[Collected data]
--- START ---

(* ===== verification/Database.v ===== *)
(** * The device store (src/internal/database/pairing.go)

    The [devices] table is a finite map from the primary key [id] to a row with one
    field per remaining column; a nullable column is an [option].  Each method of
    [*DB] is a computation of the monad [DBM]: it threads the table and may fail.

    The SQL engine itself is outside the repository.  What it can do to a call is
    kept as an explicit input: [faults] holds one boolean per engine call to come
    ([Begin], [QueryRow]/[Scan], [Exec], [Commit]); [true] makes that call return an
    error.  A call past the end of the list succeeds.  A failed statement changes
    nothing (a statement is atomic), and a transaction that is not committed is
    rolled back by the deferred [tx.Rollback()].  [foreign_keys] says whether the
    engine enforces the [REFERENCES devices(id) ON DELETE SET NULL] clause. *)

From S2P Require Import Prelude.

(** ** Data *)

Record row := Row {
  r_name : string;
  r_public_key : string;
  r_device_token : string;
  r_static_key : option string;
  r_paired_with : option string;
  r_created_at : Z;
  r_last_seen : option Z;
  r_expires_at : option Z
}.

(** [type Device struct]. *)
Record Device := MkDevice {
  ID : string;
  Name : string;
  PublicKey : string;
  DeviceToken : string;
  StaticKey : string;
  PairedWith : option string;
  CreatedAt : Z;
  LastSeen : option Z;
  ExpiresAt : option Z
}.
(* ===== verification/PairCodes.v ===== *)
(** * Pending pairing codes (src/internal/relay/paircodes.go)

    The registry is a map from codes to entries; [time.Now()] is an argument.  Each
    method holds the registry's mutex for its whole body, so each is one step. *)

From S2P Require Import Prelude.

Record pairCodeEntry := PairCodeEntry { requesterID : string; expiresAt : Z }.

#[export] Instance pairCodeEntry_eq_dec : EqDecision pairCodeEntry.
Proof. solve_decision. Defined.

Abbreviation pairCodeRegistry := (gmap string pairCodeEntry).

Definition newPairCodeRegistry : pairCodeRegistry := ∅.

Definition Put (now : Z) (code requester : string) (ttl : Z) (r : pairCodeRegistry)
    : pairCodeRegistry :=
  <[code := PairCodeEntry requester (now + ttl)]> r.

(** [Take] returns [(requesterID, expired, ok)] and the registry without the code. *)
Definition Take (now : Z) (code : string) (r : pairCodeRegistry)
    : (string * bool * bool) * pairCodeRegistry :=
  match r !! code with
  | None => (("", false, false), r)
  | Some entry =>
      let r' := delete code r in
      if After now (expiresAt entry) then (("", true, false), r')
      else ((requesterID entry, false, true), r')
  end.

(** ** Specification

    At time [now] the registry promises the codes that have not expired, each for its
    requester. *)
Definition live (now : Z) (r : pairCodeRegistry) : gmap string string :=
  omap (λ e, if After now (expiresAt e) then None else Some (requesterID e)) r.

Lemma live_lookup now r code :
  live now r !! code =
  r !! code ≫= λ e, if After now (expiresAt e) then None else Some (requesterID e).
Proof. unfold live. by rewrite lookup_omap. Qed.

Lemma live_delete now r code : live now (delete code r) = delete code (live now r).
Proof.
  apply map_eq; intros c. rewrite live_lookup, !lookup_delete.
  case_decide; [done|]. by rewrite live_lookup.
Qed.

(** ** Properties *)

(** The registry implements its specification.  [Put] adds the code for its requester
    to the live codes; [Take] succeeds exactly on a live code and returns its requester,
    and in every case the code is no longer live afterwards while every other code is
    untouched; [expired] is reported exactly when the code was present but past its
    expiry. *)
Theorem pairCodes_refine now r code :
  (∀ requester ttl, (0 ≤ ttl)%Z →
     live now (Put now code requester ttl r) = <[code := requester]> (live now r)) ∧
  (let '((requester, expired, ok), r') := Take now code r in
   (ok = true ↔ is_Some (live now r !! code)) ∧
   (ok = true → live now r !! code = Some requester) ∧
   (expired = true ↔ is_Some (r !! code) ∧ live now r !! code = None) ∧
   ∀ t, live t r' = delete code (live t r)).
Proof.
  split.
  - intros requester ttl Httl. apply map_eq; intros c. unfold Put. rewrite live_lookup.
    destruct (decide (c = code)) as [->|].
    + rewrite !lookup_insert_eq. simpl. by rewrite (proj2 (After_false _ _)) by lia.
    + by rewrite !lookup_insert_ne, live_lookup.
  - unfold Take. destruct (r !! code) as [e|] eqn:E.
    + destruct (After now (expiresAt e)) eqn:Ea; rewrite !live_lookup, E; simpl; rewrite Ea;
        split_and!; try done; try (intros; apply live_delete); naive_solver.
    + rewrite !live_lookup, E. simpl.
      split_and!; [split; [done|by intros [? ?]]|done|split; [done|by intros [[? ?] ?]]|].
      intros t. rewrite delete_id; [done|]. by rewrite live_lookup, E.
Qed.

(** A code is redeemable for [ttl], at most once, by whoever presents it first: taken
    no later than [now + ttl] it yields its requester, and any second [Take] of the same
    code reports an unknown code; taken later it reports expiry and is also gone. *)
Theorem code_single_use now later later2 code requester ttl r :
  let '(out, r') := Take later code (Put now code requester ttl r) in
  out = (if decide (later ≤ now + ttl)%Z
         then (requester, false, true) else ("", true, false)) ∧
  (Take later2 code r').1 = ("", false, false) ∧ r' = delete code r.
Proof.
  unfold Take, Put. rewrite lookup_insert_eq. simpl.
  case_decide as Hd.
  - rewrite (proj2 (After_false _ _)) by lia.
    rewrite lookup_delete_eq, delete_insert_eq. done.
  - rewrite (proj2 (After_true _ _)) by lia.
    rewrite lookup_delete_eq, delete_insert_eq. done.
Qed.

(** Nothing protects a pending code from a later request that draws the same six
    digits: [Put] replaces the entry, so whoever accepts the first requester's code is
    then linked to the second requester. *)
Theorem Put_displaces now code first second ttl r :
  (0 ≤ ttl)%Z →
  let r1 := Put now code first ttl r in
  (Take now code r1).1 = (first, false, true) ∧
  (Take now code (Put now code second ttl r1)).1 = (second, false, true).
Proof.
  intros Ht. unfold Take, Put. rewrite !lookup_insert_eq. simpl.
  by rewrite (proj2 (After_false _ _)) by lia.
Qed.

(** ** Witnesses *)

Lemma Put_displaces_witness :
  let r1 := Put 5 "048392" "alice" 300 newPairCodeRegistry in
  (Take 5 "048392" r1).1 = ("alice", false, true) ∧
  (Take 5 "048392" (Put 5 "048392" "mallory" 300 r1)).1 = ("mallory", false, true).
Proof. apply (Put_displaces 5 "048392" "alice" "mallory" 300). lia. Defined.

--- END ---

Please print the records above exactly from their first line. End with the line containing "CreatedAt : Z;", and include it.

**Task answer**
(* ===== verification/Database.v ===== *)
(** * The device store (src/internal/database/pairing.go)

    The [devices] table is a finite map from the primary key [id] to a row with one
    field per remaining column; a nullable column is an [option].  Each method of
    [*DB] is a computation of the monad [DBM]: it threads the table and may fail.

    The SQL engine itself is outside the repository.  What it can do to a call is
    kept as an explicit input: [faults] holds one boolean per engine call to come
    ([Begin], [QueryRow]/[Scan], [Exec], [Commit]); [true] makes that call return an
    error.  A call past the end of the list succeeds.  A failed statement changes
    nothing (a statement is atomic), and a transaction that is not committed is
    rolled back by the deferred [tx.Rollback()].  [foreign_keys] says whether the
    engine enforces the [REFERENCES devices(id) ON DELETE SET NULL] clause. *)

From S2P Require Import Prelude.

(** ** Data *)

Record row := Row {
  r_name : string;
  r_public_key : string;
  r_device_token : string;
  r_static_key : option string;
  r_paired_with : option string;
  r_created_at : Z;
  r_last_seen : option Z;
  r_expires_at : option Z
}.

(** [type Device struct]. *)
Record Device := MkDevice {
  ID : string;
  Name : string;
  PublicKey : string;
  DeviceToken : string;
  StaticKey : string;
  PairedWith : option string;
  CreatedAt : Z;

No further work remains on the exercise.